# [Exercise requirements]
Your task is to copy the stretch of lines in the records below that begins with the line containing "by destruct (file_at_det" and ends with the line containing "assert (enabled (open_state", exactly as written, with nothing added.

Stored data entries:
────────

(** The file that the path leads to, in the state of the call. *)
Definition file_at (x : ptr) (d : dentry) (i : inode) (b : super_block) : Prop :=
  ∃ mode, A !! x = Some (AFile mode aufs_file_operations) ∧ openable sb x mode d i b s.

Lemma file_at_det x d i b d' i' b' : file_at x d i b → file_at x d' i' b' → d = d' ∧ i = i' ∧ b = b'.
Proof.
  intros (? & _ & [H1 H2 _ H4 _ _ _ _ _ _ _ _ _ _]) (? & _ & [G1 G2 _ G4 _ _ _ _ _ _ _ _ _ _]).
  assert (d = d') as <- by congruence. split_and!; congruence.
Qed.

Lemma openable_held x mode d i b :
  openable sb x mode d i b s → openable sb x mode (recount 1 d) i b (held m x (allocated s)).
Proof.
  intros []. split; try done. pose proof (held_lookup m x (allocated s) x d op_dentry0) as E.
  by rewrite decide_True in E.
Qed.

(** What open leaves behind. *)
Definition open_state (x : ptr) (d : dentry) : kstate :=
  attached (slab_next s) (mkFile sb x m (Some aufs_file_operations) 1 flags (open_mode flags) 0
    (fsuid (current s)) (fsgid (current s)) 0 0) (d_inode d) sb (writers flags) (held m x (allocated s)).

Lemma wp_filp_open mode (Q : ptr → kstate → Prop) :
  (∀ x, target = inr x → ∃ d i b, file_at x d i b) →
  (∀ e t, target = inl e → settled s t → Q (ERR_PTR (- e)) t) →
  (∀ x d i b, target = inr x → file_at x d i b → granted (current s) i b (wanted flags) →
     Q (slab_next s) (open_state x d)) →
  (∀ x d i b t, target = inr x → file_at x d i b → ¬ granted (current s) i b (wanted flags) → settled s t →
     Q (ERR_PTR (- EACCES)) t) →
  wp (filp_open special cdev_put vendored_iop path flags mode) Q s.
Proof.
  intros Hfile Herr Hok Hno. pose proof (wk_tree _ _ _ _ _ _ _ Hw) as Ht.
  unfold filp_open. wp_step. eapply wp_get_empty_filp; [exact Hroom|by apply (ti_mem _ _ _ _ _ _ Ht)|..].
  { apply (ii_next _ _ (vi_inode _ _ _ (ti_vfs _ _ _ _ _ _ Ht))). }
  rewrite (proj2 (Z.eqb_neq (slab_next s) NULL)).
  2: { pose proof (ii_next _ _ (vi_inode _ _ _ (ti_vfs _ _ _ _ _ _ Ht))). unfold NULL. lia. }
  pose proof (allocated_walkable _ _ _ _ _ _ _ Hw Hroom) as Hwa. set (fl := namei_flags flags).
  assert (has_flag fl O_CREAT = false ∧ has_flag fl O_APPEND = false ∧ has_flag fl O_TRUNC = false ∧
    has_flag fl O_NOATIME = false ∧ ACC_MODE fl = wanted flags ∧
    has_flag (Z.lor (lookup_flags fl) LOOKUP_OPEN) LOOKUP_PARENT = false ∧
    has_flag (Z.lor (lookup_flags fl) LOOKUP_OPEN) LOOKUP_DIRECTORY = false)
    as (F1 & F2 & F3 & F4 & F5 & F6 & F7).
  { unfold fl. clear -Hflags. by destruct Hflags as [-> |[-> | ->]]. }
  wp_step. unfold open_namei. rewrite F1, F2. cbn [negb]. wp_step. destruct Hpath as [Hp Hs].
  eapply wp_mono; [by apply (wp_path_lookup dext iext sb root A m (allocated s) cwd)|].
  intros [e nd] t [Hpost _]. unfold walk_target in Hpost. rewrite F6, F7, orb_false_r in Hpost.
  match type of Hpost with walk_post _ _ ?r _ _ => change r with target in Hpost end.
  destruct target as [e'|x] eqn:Et; simpl in Hpost.
  - destruct Hpost as [-> Hst]. assert (- e' ≠ 0) as He. { destruct (walk_error_neg _ (atop_error _ _ _ _ _ _ Et)). lia. }
    rewrite (proj2 (Z.eqb_neq _ _) He). cbn [negb]. wp_step. rewrite (proj2 (Z.eqb_neq _ _) He).
    apply wp_open_failed; [done|]. intros t' Ht'. by eapply Herr.
  - destruct Hpost as (-> & Hnd & ->). injection Hnd as Hm Hx. cbn [Z.eqb negb].
    destruct (Hfile x eq_refl) as (d & i & b & Hat). pose proof Hat as (md & HA & Ho).
    pose proof (openable_held _ _ _ _ _ Ho) as Hh.
    unfold open_ok. wp_step. rewrite F5.
    eapply wp_may_open; [exact Hh|done|by clear -Hflags; destruct Hflags as [-> |[-> | ->]]|done|done|..].
    + intros Hg. cbn [Z.eqb negb]. wp_step.
      rewrite Hx, Hm. eapply wp_dentry_open; [exact Hh|simpl; by rewrite lookup_insert_eq|done..|].
      exact (Hok x d i b eq_refl Hat Hg).
    + intros Hg. change (- EACCES =? 0) with false. cbn [negb]. unfold nd_path. rewrite Hx, Hm. wp_step.
      eapply (wp_release _ _ _ _ _ _ _ Hwa); [exact HA|]. wp_step. change (- EACCES =? 0) with false. cbv iota.
      apply wp_open_failed; [done|]. intros t' Ht'. by eapply Hno.
Qed.

Lemma openable_change x md d i b e um c t :
  openable sb x md d i b t → openable sb x md d i b (user_change e um c t).
Proof. intros []. by split. Qed.

Lemma user_change_attached e um c f fl ino n t :
  user_change e um c (attached f fl ino sb n t) = attached f fl ino sb n (user_change e um c t).
Proof. unfold user_change, attached. kstate_eq. Qed.

Lemma wp_close_path x d i b e um c Q :
  file_at x d i b →
  (∀ t, settled (user_change e um c s) t → Q 0 t) →
  wp (filp_close special cdev_put (slab_next s)) Q (user_change e um c (open_state x d)).
Proof.
  intros (md & HA & Ho) HQ. destruct (walk_object _ _ _ _ _ _ _ Hw _ _ HA) as (d' & i' & [[N1 _ _ _ _ _] _ Hx0 _ Hcnt _ _ _]).
  assert (d' = d) as -> by (pose proof (op_dentry _ _ _ _ _ _ _ Ho); congruence).
  destruct (wk_mnt _ _ _ _ _ _ _ Hw) as (mm & Hm & M1 & M2 & M3).
  pose proof (openable_change _ _ _ _ _ e um c _ (openable_held _ _ _ _ _ Ho)) as Hh.
  unfold open_state. rewrite user_change_attached. change (d_inode d) with (d_inode (recount 1 d)).
  apply (wp_filp_close sb x m md (recount 1 d) i b (mnt_recount 1 mm)); [exact Hh|done|simpl; lia| |apply (wk_nonnull _ _ _ _ _ _ _ Hw)| |done|simpl; lia|].
  - apply (fr_list _ _ Hroom). apply (op_super _ _ _ _ _ _ _ Ho).
  - simpl. by rewrite lookup_alter_eq, Hm.
  - apply HQ. exists (SLAB_STEP + slab_next s), (dentry_hashtable s).
    split_and!; [simpl; unfold SLAB_STEP; lia|done|]. unfold released, user_change, held, madj, adj. kstate_eq.
    + exact (f_equal dentries (adj_cancel x 1 s)).
    + exact (f_equal mounts (madj_cancel m 1 s)).
    + rewrite delete_insert_eq, delete_id; [done|]. apply (fr_fresh _ _ Hroom).
    + by rewrite (ti_mem _ _ _ _ _ _ (wk_tree _ _ _ _ _ _ _ Hw)).
    + destruct (files_stat s). unfold upd. simpl. f_equal. lia.
Qed.

Lemma open_state_on x d i b :
  file_at x d i b → ∃ fl i',
  open_on (slab_next s) fl (recount 1 d) i' (open_state x d) ∧
  f_dentry fl = x ∧ f_vfsmnt fl = m ∧ f_mode fl = open_mode flags ∧ f_pos fl = 0 ∧ f_count fl = 1.
Proof.
  intros (md & _ & [O1 O2 _ _ _ _ _ _ _ _ _ _ _ _]). do 2 eexists. split.
  - unfold open_state. change (d_inode d) with (d_inode (recount 1 d)). apply attached_on; [done| |exact O2].
    pose proof (held_lookup m x (allocated s) x d O1) as E. by rewrite decide_True in E.
  - done.
Qed.
End path.
End files.

(** C9: opening and closing a file by its path is balanced, and open grants what
    the permissions grant.  Let the path, if it leads to an object, lead to a
    regular file of aufs without flags, on a file system mounted for writing.  If
    the path leads to no object, open returns the error of the path and leaves no
    file behind.  If it leads to a file and the bits of the caller's class or a
    capability grant what the flags ask for, open returns a file on that object,
    at position 0 and with the mode that the flags ask for, and closing it
    returns 0 and gives back every reference: dentries, inodes with their counts
    of writers, mounts, superblocks with their lists of files, and the number of
    open files are the ones before.  If they do not grant it, open returns
    -EACCES and leaves nothing behind. *)
Theorem open_close special cdev_put dext iext sb root A m s cwd path flags mode :
  walkable dext iext sb root A m s → cwd_ok A root m cwd (current s) → file_room sb s →
  path_ok path → access_flags flags →
  (∀ x, target (search s) root A cwd path = inr x → ∃ d i b, file_at sb A s x d i b) →
  wp (filp_open special cdev_put vendored_iop path flags mode) (λ f t,
    match target (search s) root A cwd path with
    | inl e => f = ERR_PTR (- e) ∧ settled s t
    | inr x => ∃ d i b, file_at sb A s x d i b ∧
        ((granted (current s) i b (wanted flags) ∧ IS_ERR f = false ∧
          (∃ fl d i, open_on f fl d i t ∧ f_dentry fl = x ∧ f_vfsmnt fl = m ∧
             f_mode fl = open_mode flags ∧ f_pos fl = 0 ∧ f_count fl = 1) ∧
          wp (filp_close special cdev_put f) (λ r t', r = 0 ∧ settled s t') t) ∨
         (¬ granted (current s) i b (wanted flags) ∧ f = ERR_PTR (- EACCES) ∧ settled s t))
    end) s.
Proof.
  intros Hw Hc Hr Hp Hf Hfile. apply (wp_filp_open _ _ dext iext sb root A m s cwd Hw Hc Hr path flags Hp Hf).
  - done.
  - intros e t -> Hst. done.
  - intros x d i b Et Hat Hg. rewrite Et. exists d, i, b. split; [done|]. left. split_and!; [done|..].
    + apply not_err. apply (wk_low _ _ _ _ _ _ _ Hw).
    + destruct (open_state_on sb A m s flags x d i b Hat) as (fl & i0 & H1 & H2). by exists fl, (recount 1 d), i0.
    + rewrite <-(user_change_id (enabled s) (user_mem s) (current s) (open_state _ _ _ _ _ _)) by reflexivity.
      eapply (wp_close_path _ _ dext iext sb root A m s Hw Hr flags x); [exact Hat|].
      intros t Ht. split; [done|]. by rewrite user_change_id in Ht.
  - intros x d i b t Et Hat Hg Hst. rewrite Et. exists d, i, b. split; [done|]. by right.
Qed.

(** C8: a session of a user program with a file of the mounted tree that the bits
    of its class or a capability let it read and write.  It opens the
    file by its path for reading and writing, writes bytes of which the first
    is [ch], reads and closes.  The write reports all its bytes; the read
    delivers the text for disabled if [ch] is the digit 0 and the text for
    enabled otherwise; afterwards the switch is set, the buffer holds the text,
    the counters of the task moved, and nothing else changed: in particular no
    reference and no open file is left. *)
Theorem switch_session special cdev_put dext iext sb root A m s cwd path x d i b mode wbuf count ch rbuf n :
  walkable dext iext sb root A m s → cwd_ok A root m cwd (current s) → file_room sb s →
  path_ok path → target (search s) root A cwd path = inr x → file_at sb A s x d i b →
  granted (current s) i b (Z.lor MAY_READ MAY_WRITE) →
  area_ok wbuf count 0 → user_mem s !! wbuf = Some ch → is_byte ch →
  area_ok rbuf n 0 → 20 ≤ n → mapped (user_mem s) rbuf 20 →
  wp (f ← filp_open special cdev_put vendored_iop path 2 mode;
      '(w, _) ← vfs_write special f wbuf count 0;
      '(r, _) ← vfs_read special f rbuf n 0;
      e ← filp_close special cdev_put f;
      mret (w, r, e)) (λ res t,
    let on := if ch =? 48 then 0 else 1 in
    res = (count, Z.of_nat (length (switch_text on)), 0) ∧
    user_bytes (user_mem t) rbuf (Z.of_nat (length (switch_text on))) = switch_text on ∧
    ∃ c, same_task (current s) c ∧ settled (user_change on (user_mem t) c s) t) s.
Proof.
  intros Hw Hc Hr Hp Et Hat Hg Ha1 Hch Hb Ha2 Hn Hm. wp_step.
  apply (wp_filp_open _ _ dext iext sb root A m s cwd Hw Hc Hr path 2 Hp); [by right; right|..].
  { intros y Ey. assert (y = x) as -> by congruence. eauto. }
  { intros e t Ey. congruence. }
  2: { intros y d' i' b' t Ey Hat' Hno. assert (y = x) as -> by congruence.
    by destruct (file_at_det _ _ _ _ _ _ _ _ _ _ Hat Hat') as (<- & <- & <-). }
  intros y d' i' b' Ey Hat' _. assert (y = x) as -> by congruence.
  destruct (file_at_det _ _ _ _ _ _ _ _ _ _ Hat Hat') as (<- & <- & <-).
  destruct (open_state_on sb A m s 2 x d i b Hat) as (fl & i0 & Hon & _ & _ & Hmode & _).
  assert (enabled (open_state sb m s 2 x d) = enabled s ∧ user_mem (open_state sb m s 2 x d) = user_mem s ∧
    current (open_state sb m s 2 x d) = current s) as (E1 & E2 & E3) by (split_and!; reflexivity).
  pose proof (λ e um c, wp_close_path special cdev_put dext iext sb root A m s Hw Hr 2 x d i b e um c) as Hclose.
  generalize dependent (open_state sb m s 2 x d). intros u Hon E1 E2 E3 Hclose.
  set (on := if ch =? 48 then 0 else 1). wp_step.
  eapply wp_vfs_write; [exact Hon|exact Ha1|by rewrite Hmode|by rewrite E2|done|]. intros c1 Hc1. fold on.
  rewrite E3 in Hc1. wp_step.
  eapply wp_vfs_read; [apply open_on_change; exact Hon|exact Ha2|by rewrite Hmode| |done|].
  { simpl. by rewrite E2. }
  intros um c2 Hc2 Hwr. wp_step.
  change (user_change (enabled (user_change on (user_mem u) c1 u)) um c2 (user_change on (user_mem u) c1 u))
    with (user_change on um c2 u).
  change (current (user_change on (user_mem u) c1 u)) with c1 in Hc2.
  change (enabled (user_change on (user_mem u) c1 u)) with on in *.
  apply Hclose; [done|].
  intros t Ht. wp_run. assert (user_mem t = um) as Eum by (by destruct Ht as (? & ? & _ & _ & ->)).
  rewrite Eum. split_and!; [done|by eapply user_bytes_written|]. exists c2. split; [by etrans|done].
Qed.

(** ** Files in closed directories *)

(** Rights only take away. *)
Lemma aresolve_restrict may A st names :
  aresolve may A st names = inl EACCES ∨ aresolve may A st names = aresolve (λ _, true) A st names.
Proof.
  revert st. induction names as [|name names IH]; intros st; [by right|]. simpl. destruct st as [|cur st]; [by right|].
  simpl. destruct (A !! cur) as [[k l|]|]; [|by right..]. destruct (may cur); [|by left]. cbn [negb].
  destruct (bool_decide (name = dot)); [apply IH|]. destruct (bool_decide (name = dotdot)); [apply IH|].
  destruct (entry_named name l); [apply IH|by right].
Qed.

────────

# [Exercise answer]
    by destruct (file_at_det _ _ _ _ _ _ _ _ _ _ Hat Hat') as (<- & <- & <-). }
  intros y d' i' b' Ey Hat' _. assert (y = x) as -> by congruence.
  destruct (file_at_det _ _ _ _ _ _ _ _ _ _ Hat Hat') as (<- & <- & <-).
  destruct (open_state_on sb A m s 2 x d i b Hat) as (fl & i0 & Hon & _ & _ & Hmode & _).
  assert (enabled (open_state sb m s 2 x d) = enabled s ∧ user_mem (open_state sb m s 2 x d) = user_mem s ∧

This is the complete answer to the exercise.